The woken up thread will need some way to differentiate whether the
error was generated by the connection (e.g. a network error) that
requires it to call close(), or if the error was generated by a
different thread having called close() on it, in which case it should
just error out without doing anything further to the socket.
So the best way to avoid both problems is to call shutdown() instead of close(). shutdown() will make the file descriptor still available, so won't be allocated by another descriptor, also will wake up recv() with an error and the thread with the recv() call can close the socket the normal way, like a normal error happened.
I don't know Solaris network stack implementation but I'll throw out my theory/explanation of why it should be safe.
Thread A enters some blocking system call, say read(2), for this given socket. There's no data in socket receive buffer, so thread A is taken off the processor an put onto wait queue for this socket. No network stack events are initiated here, connection state (assuming TCP) has not changed.
Thread B issues close(2) on the socket. While kernel socket structure should be locked while thread B is accessing it, no other thread is holding that lock (thread A released the lock when it was put to sleep-wait). Assuming there's no outstanding data in the socket send buffer, a FIN packet is sent and the connection enters the FIN WAIT 1 state (again I assume TCP here, see connection state diagram)
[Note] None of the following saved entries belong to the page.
(* ===== verification/Engine.v ===== *)
(** * The engine

    [engine/llm_engine.py]: admission checks, the step that launches a batch
    and reconciles the one before, the outputs of a step, and offline
    generation. The model runner and the tokenizer are interfaces: what runs on
    the device is library code. *)

From S2P Require Import Prelude Output Sequence BlockManager Policy KVBase Scheduler OutputProcessor Metrics.
From S2P Require Import SpecDecode.

(** ** [validate_request] *)

Definition validate_request
    (model_validate : gmap string pyval -> option (string * string))
    (prompt : list Z) (sp : SamplingParams) (vocab_size max_model_len : Z)
    (kv : option KVTransferConfig) : exn + unit :=
  if bool_decide (prompt = []) then inl (InvalidRequest "the prompt is empty") else
  match List.find (fun t => negb ((0 <=? t) && (t <? vocab_size))%Z) prompt with
  | Some bad => inl (InvalidRequest ("token id " +:+ pretty bad +:+ " is outside the " +:+
                                     pretty vocab_size +:+ "-token vocabulary"))
  | None =>
      if (max_model_len <=? Zlen prompt)%Z
      then inl (InvalidRequest ("prompt is " +:+ pretty (Zlen prompt) +:+
        " tokens, leaving no room in the " +:+ pretty max_model_len +:+ "-token context"))
      else if (max_model_len <? Zlen prompt + sp_max_tokens sp)%Z
      then inl (InvalidRequest ("prompt (" +:+ pretty (Zlen prompt) +:+ ") plus max_tokens (" +:+
        pretty (sp_max_tokens sp) +:+ ") is over the " +:+ pretty max_model_len +:+ "-token context"))
      else
        match sp_kv_transfer_params sp with
        | None => inr tt
        | Some d =>
            match check_kv_transfer_params model_validate (PDict (map_to_list d)) d kv with
            | Some problem => inl (InvalidRequest problem)
            | None => inr tt
            end
        end
  end.

(** ** The model runner, as the engine calls it *)

Class ModelRunner (R : Type) := {
  mr_run : list Sequence -> M R (list (Z + list Z));
  mr_kv_connector_step : KVConnectorMetadata -> M R KVConnectorOutput;
  mr_step_kind : R -> string
}.

(** ** State *)

Record InFlight := {
  if_output : SchedulerOutput;
  if_rows : list LaunchedRow;
  if_pending : list (Z + list Z)
}.

Record EngineConfig := {
  vocab_size : Z;
  max_model_len : Z;
  kv_transfer : option KVTransferConfig;
  async_scheduling : bool;
  speculative : option Z
}.

Section Engine.
Context `{SeqSettings} `{SetOrder} `{Tokenizer}.
Context {Q C R : Type} `{SchedulingPolicy Q} `{KVConnectorScheduler C} `{ModelRunner R}.
Variable clock : nat -> Qc.
Variable encode : string -> list Z.
Variable model_validate : gmap string pyval -> option (string * string).

Record LLMEngine := {
  e_config : EngineConfig;
  e_scheduler : Scheduler Q C;
  e_runner : R;
  e_metrics : Metrics;
  e_output_processor : option OutputProcessor;
  e_in_flight : option InFlight;
  e_counter : nat
}.

#[export] Instance eta_LLMEngine : Eta LLMEngine := fun e =>
  Build_LLMEngine (e_config e) (e_scheduler e) (e_runner e) (e_metrics e) (e_output_processor e)
    (e_in_flight e) (e_counter e).

Definition on_sched {A} (m : M (Scheduler Q C) A) : M LLMEngine A :=
  zoom e_scheduler (fun x e => e <| e_scheduler := x |>) m.
Definition on_runner {A} (m : M R A) : M LLMEngine A :=
  zoom e_runner (fun x e => e <| e_runner := x |>) m.
Definition on_metrics (m : M Metrics unit) : M LLMEngine unit :=
  zoom e_metrics (fun x e => e <| e_metrics := x |>) m.

(** Run a method of the output processor, when there is one. *)
Definition on_processor {A} (a : A) (m : M OutputProcessor A) : M LLMEngine A :=
  let! op := gets e_output_processor in
  match op with
  | None => ret a
  | Some p => zoom (fun _ => p) (fun p e => e <| e_output_processor := Some p |>) m
  end.

(** The value of a method that fails by returning. *)
Definition or_fail {S A} (r : exn + A) : M S A :=
  match r with inl e => raise e | inr a => ret a end.

(** ** Requests *)

Definition engine_add_request (prompt : string + list Z) (sp : SamplingParams) (rid : option string) : M LLMEngine string :=
  let ids := match prompt with inl text => encode text | inr ids => ids end in
  let! c := gets e_config in
  or_fail (validate_request model_validate ids sp (vocab_size c) (max_model_len c) (kv_transfer c));;;
  let! n := gets e_counter in
  modify (fun e => e <| e_counter := S n |>);;;
  let! now := on_sched (perf_counter clock) in
  let! s := or_fail (new_Sequence n now ids (Some sp) rid) in
  on_sched (add s);;;
  on_metrics record_received;;;
  on_processor tt (modify (op_add_request (request_id s) ids (skip_special_tokens s) None));;;
  ret (request_id s).

(** [_dropped] and [_output]. *)
Definition dropped_output (s : Sequence) : RequestOutput :=
  {| ro_request_id := request_id s; ro_token_ids := []; ro_text := ""; ro_finished := true;
     ro_finish_reason := finish_reason s; ro_metrics := Some (seq_metrics s); ro_kv_transfer_params := None |}.

Definition output_of (s : Sequence) : RequestOutput :=
  {| ro_request_id := request_id s; ro_token_ids := py_from (token_ids s) (- num_new_tokens s);
     ro_text := ""; ro_finished := is_finished s; ro_finish_reason := finish_reason s;
     ro_metrics := if is_finished s then Some (seq_metrics s) else None;
     ro_kv_transfer_params := kv_transfer_result s |}.

Definition engine_abort_request (rid reason : string) : M LLMEngine bool :=
  let! x := gets e_scheduler in
  let target := seqs x !! rid in
  let! aborted := on_sched (abort clock rid reason) in
  on_processor tt (modify (op_abort_request rid));;;
  if aborted : bool then
    let! i := or_raise target (AssertionError "") in
    let! s := on_sched (get_seq i) in
    on_metrics (record_aborted (dropped_output s));;;
    ret true
  else ret false.

(** ** The step *)

(** [_launch]. *)
Definition launch : M LLMEngine SchedulerOutput :=
  let! o := on_sched (schedule clock) in
  match kv_connector_metadata o with
  | None => ret tt
  | Some meta =>
      let! report := on_runner (mr_kv_connector_step meta) in
      on_sched (update_from_kv_connector_output report);;;
      on_metrics (record_kv_transfer report)
  end;;;
  when (output_truthy o)
    (let! ss := on_sched (collect (scheduled o) get_seq) in
     let! pending := on_runner (mr_run ss) in
     let! rows := on_sched (advance (scheduled o)) in
     modify (fun e => e <| e_in_flight := Some {| if_output := o; if_rows := rows; if_pending := pending |} |>));;;
  ret o.

(** A row of a speculative step, a list. *)
Definition row_list (r : Z + list Z) : option (list Z) := match r with inl _ => None | inr l => Some l end.

(** [_reconcile]. *)
Definition engine_reconcile (draining : option InFlight) : M LLMEngine (list nat) :=
  match draining with
  | None => ret []
  | Some f =>
      let! c := gets e_config in
      match speculative c with
      | None => on_sched (reconcile clock (if_rows f) (if_pending f) None)
      | Some k =>
          let! rows := or_raise (mapM row_list (if_pending f)) TypeError in
          let (toks, drafts) := split_sampled rows k in
          on_metrics (record_spec_decoding (if_rows f) toks);;;
          on_sched (reconcile clock (if_rows f) (inr <$> toks) (Some drafts))
      end
  end.

Definition step : M LLMEngine (list RequestOutput * Z * Z) :=
  let! started := on_sched (perf_counter clock) in
  let! draining := gets e_in_flight in
  modify (fun e => e <| e_in_flight := None |>);;;
  let! c := gets e_config in
  let! (o, stepped) :=
    if async_scheduling c then
      let! o := launch in let! stepped := engine_reconcile draining in ret (o, stepped)
    else
      let! stepped := engine_reconcile draining in let! o := launch in ret (o, stepped) in
  let! stepped_seqs := on_sched (collect stepped get_seq) in
  let! dropped_seqs := on_sched (collect (filter (fun i => i ∉ stepped) (dropped o)) get_seq) in
  let outputs := (output_of <$> stepped_seqs) ++ (dropped_output <$> dropped_seqs) in
  let! ended := on_sched (perf_counter clock) in
  let! x := gets e_scheduler in
  let! r := gets e_runner in
  on_metrics (record_step x o outputs (ended - started)%Qc (mr_step_kind r));;;
  let! outputs := on_processor outputs (process_outputs outputs) in
  ret (outputs, num_prefill_tokens o, num_decode_tokens o).

Definition engine_is_finished (e : LLMEngine) : bool :=
  match e_in_flight e with None => sch_is_finished (e_scheduler e) | Some _ => false end.

(** ** [generate] *)

(** Collect the outputs of a step: [collected[output.request_id]]. *)
Abbreviation Collected := (gmap string (string * list Z)).

Definition collect_output (o : RequestOutput) (d : Collected) : exn + Collected :=
  match d !! ro_request_id o with
  | None => inl KeyError
  | Some (text, ids) => inr (<[ro_request_id o := (text +:+ ro_text o, ids ++ ro_token_ids o)]> d)
  end.

Fixpoint collect_outputs (os : list RequestOutput) (d : Collected) : exn + Collected :=
  match os with
  | [] => inr d
  | o :: os' => match collect_output o d with inl e => inl e | inr d' => collect_outputs os' d' end
  end.

(** Add the prompts; when one is refused, abort those added and raise. *)
Fixpoint add_prompts (prompts : list ((string + list Z) * SamplingParams)) (ids : list string) : M LLMEngine (list string) :=
  match prompts with
  | [] => ret ids
  | (prompt, sp) :: rest =>
      let! rid := try_except (engine_add_request prompt sp None) (fun e =>
        for_each ids (fun rid => engine_abort_request rid "abort";;; ret tt);;; raise e) in
      add_prompts rest (ids ++ [rid])
  end.

(** The loop of [generate], for a number of steps. *)
Fixpoint run_steps (fuel : nat) (d : Collected) : M LLMEngine Collected :=
  match fuel with
  | O => raise OutOfFuel
  | S fuel' =>
      let! e := gets id in
      if engine_is_finished e then ret d
      else
        let! (outputs, _, _) := step in
        let! d := or_fail (collect_outputs outputs d) in
        run_steps fuel' d
  end.

(** The result for each request, in order. *)
Definition results (d : Collected) (ids : list string) : list (string * list Z) :=
  (fun rid => default ("", []) (d !! rid)) <$> ids.

(** One [SamplingParams] for every prompt, or one each. *)
Definition params_for (n : nat) (sp : SamplingParams + list SamplingParams) : exn + list SamplingParams :=
  match sp with
  | inl p => inr (replicate n p)
  | inr l => if bool_decide (length l = n) then inr l
             else inl (ValueError (pretty n +:+ " prompts but " +:+ pretty (length l) +:+ " sampling params"))
  end.

Definition generate (fuel : nat) (prompts : list (string + list Z)) (sp : SamplingParams + list SamplingParams) :
    M LLMEngine (list (string * list Z)) :=
  let! params := or_fail (params_for (length prompts) sp) in
  let! ids := add_prompts (zip prompts params) [] in
  let! d := run_steps fuel (list_to_map ((fun rid => (rid, ("", []))) <$> ids)) in
  ret (results d ids).

End Engine.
I'm guessing that socket connection state change would generate a wakeup for all threads blocked on given socket. That is thread A would enter a runnable state and discover that connection is closing. The wait might be re-entered if the other side has not sent its own FIN, or the system call would return with eof otherwise.
In any case, internal kernel structures will be protected from inappropriate concurrent access. This does not mean it's a good idea to do socket I/O from multiple threads. I would advise to look into non-blocking sockets, state machines, and frameworks like libevent.
For me, shutdown() socket from another thread do the job in Linux
If a thread is blocked on recv() or send() when the socket is closed by a different thread, the blocked thread will receive an error. However, it is difficult to detect the correct remedial action after receiving the error. This is because the file descriptor number associated with the socket may have been picked up by yet a different thread, and the blocked thread has now been woken up on an error for a "valid" socket. In such a case, the woken up thread should not call close() itself.
The woken up thread will need some way to differentiate whether the error was generated by the connection (e.g. a network error) that requires it to call close(), or if the error was generated by a different thread having called close() on it, in which case it should just error out without doing anything further to the socket.
Yes, it is ok to close the socket from another thread. Any blocked/busy threads that are using that socket will report a suitable error.